When it comes to promoting economic growth, there are those who favor "hard" policies and those who believe "soft" ones work. The hard group argues for a monetary policy aimed at maintaining price stability. Also central is fiscal restraint--low levels of public expenditure, efficient tax collections, low marginal tax rates, and effective public-debt management. Featured, too, are policies that promote growth through open trade, market-oriented regulations, and laws that preserve property rights and law and order.
The soft-policies group favors the promotion of democracy (political rights and civil liberties), education aimed particularly at women, environmental protection, elimination of income inequality, and promotion of an array of civic organizations, ranging from Boy Scouts to choral societies. For most people, these soft-policy issues represent goals that are desirable in themselves. The contentious issue is whether these policies actually promote economic growth. The recent Nobel prize in economics awarded to my Harvard colleague Amartya Sen for his work in famine was viewed by some as an endorsement of the softer road to economic development.
DUELING THEORIES. One way to test whether the soft touch works is to look at the economic consequences of income inequality. There is substantial research on the subject, including some of my own. Inequality tends to be highest in sub-Saharan Africa, notably South Africa, and in Latin America, including Brazil, Guatemala, Chile, Honduras, Peru, and Colombia. The lowest inequality is in Europe, South Asia, and such parts of East Asia as South Korea, China, and Japan. Interestingly, countries with Anglo-Saxon origins--Britain, the U.S., Australia, and New Zealand--once had low levels of inequality similar to Europe, but the income gap has widened over the past 10 to 20 years.

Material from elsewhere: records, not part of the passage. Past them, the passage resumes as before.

(** Claim C17: one daemon owns the control path.  In every interleaving of the
    steps, the failures and the crashes of any number of processes that start at the same
    path, whatever lay there before, at most one is anywhere between taking the
    lock and releasing it, so no start removes or replaces a socket another
    serves; and in a run in which no process calls [Close] after its [Serve] has
    released the lock, the path of a process that serves is its own live
    socket. *)
Theorem control_single_owner x l p q :
  (holding (phase_of (owner_run (quiet x) l) p) = true -> holding (phase_of (owner_run (quiet x) l) q) = true -> p = q) /\
  (no_late_closes (quiet x) l -> phase_of (owner_run (quiet x) l) p = PhServing -> ho_entry (owner_run (quiet x) l) = EntrySocket (Some p)).
Proof.
  destruct (quiet_ok x) as [Hl Hp]. split.
  - intros H1 H2. pose proof (locked_run l _ Hl) as H. apply H in H1, H2. congruence.
  - intros Hn Hs. pose proof (path_run l _ Hl Hp Hn p) as H. by rewrite Hs in H.
Qed.

(** The daemon's second [Close], which its main function defers, runs after
    [Serve] has released the lock: a successor that started in between serves a
    path that is no longer there. *)
Example late_close_unlinks_successor :
  let h := owner_run (quiet EntryAbsent) (repeat (OwnStep 1) 7 ++ repeat (OwnStep 2) 4 ++ [OwnStep 1]) in
  phase_of h 2 = PhServing /\ ho_entry h = EntryAbsent /\ ho_lock h = Some 2%nat.
Proof. vm_compute. done. Qed.

(** A daemon that crashes leaves its socket; the next one clears it and serves,
    a third is turned away at the lock. *)
Definition crash_and_restart : list owner_event := repeat (OwnStep 1) 4 ++ [OwnCrash 1] ++ repeat (OwnStep 2) 2 ++ [OwnStep 3] ++ repeat (OwnStep 2) 3.

Lemma control_single_owner_witness :
  phase_of (owner_run (quiet EntryAbsent) crash_and_restart) 2 = PhServing /\ phase_of (owner_run (quiet EntryAbsent) crash_and_restart) 3 = PhExited /\
  ho_entry (owner_run (quiet EntryAbsent) crash_and_restart) = EntrySocket (Some 2%nat).
Proof.
  assert (phase_of (owner_run (quiet EntryAbsent) crash_and_restart) 2 = PhServing) as H by (vm_compute; reflexivity).
  split; [exact H|]. split; [vm_compute; reflexivity|].
  apply (proj2 (control_single_owner EntryAbsent crash_and_restart 2 2)); [|exact H].
  vm_compute. repeat split; discriminate.
Defined.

There are many economic theories about how income inequality should affect growth, but they are all over the map. For example, it is supposed to be bad for growth if poor people lack the resources to invest in productive educational opportunities. It should also be bad for growth if the disaffected poor tend to riot or steal. But, on the other hand, inequality may enhance economic growth if concentrated resources are necessary for some investments and if the rich save a higher fraction of their incomes.
The truth is that empirical evidence since 1960 reveals little relationship between the degree of income inequality and economic growth. Some countries with low inequality grew rapidly, such as Japan up to the early 1970s and South Korea and Taiwan over the past 30 years. Others grew slowly, including South Asia since 1960 and most of Europe in recent years. Some places with high inequality grew slowly since 1960, including much of sub-Saharan Africa and Latin America. But some grew quickly, such as Botswana (the star of African growth since 1960), Brazil in the 1960s, and Chile in the past 10 years.
QUESTIONS FOR EDUCATORS. There is even a little evidence that inequality is harmful for growth in poor countries but conducive to growth in rich countries. That might make a case for income-redistribution policies to promote growth in some poor places. But the same reasoning would argue against policies that counteract the rise in inequality that has occurred in the U.S. since the 1970s.
To add to the complexity, inequality itself appears to evolve as economies grow. In the poorest countries, rising incomes tend initially to widen inequality, probably because only a minority of the population benefits from entrance into modern sectors of production. However, once average income exceeds roughly $2,000 per person, economic progress tends to reduce inequality. The implied inverted-U curve that relates inequality to average income (named for the Nobel-prize-winning economist Simon Kuznets) has also been found to apply to environmental pollution. That is, rising incomes first increase but later decrease the amount of pollution.
Another finding is that primary education lowers inequality, whereas higher education raises it. Thus, a concern for inequality suggests a focus on widespread provision of elementary schooling in developing countries. However, this policy is unlikely to be growth-promoting because the rate of economic growth responds more to education at the secondary and higher levels.
The bottom line: The promotion of economic growth does not provide a great basis for reducing income inequality. The main thing that can be said is that the overall evidence does not reveal any conflict between higher growth and lower inequality.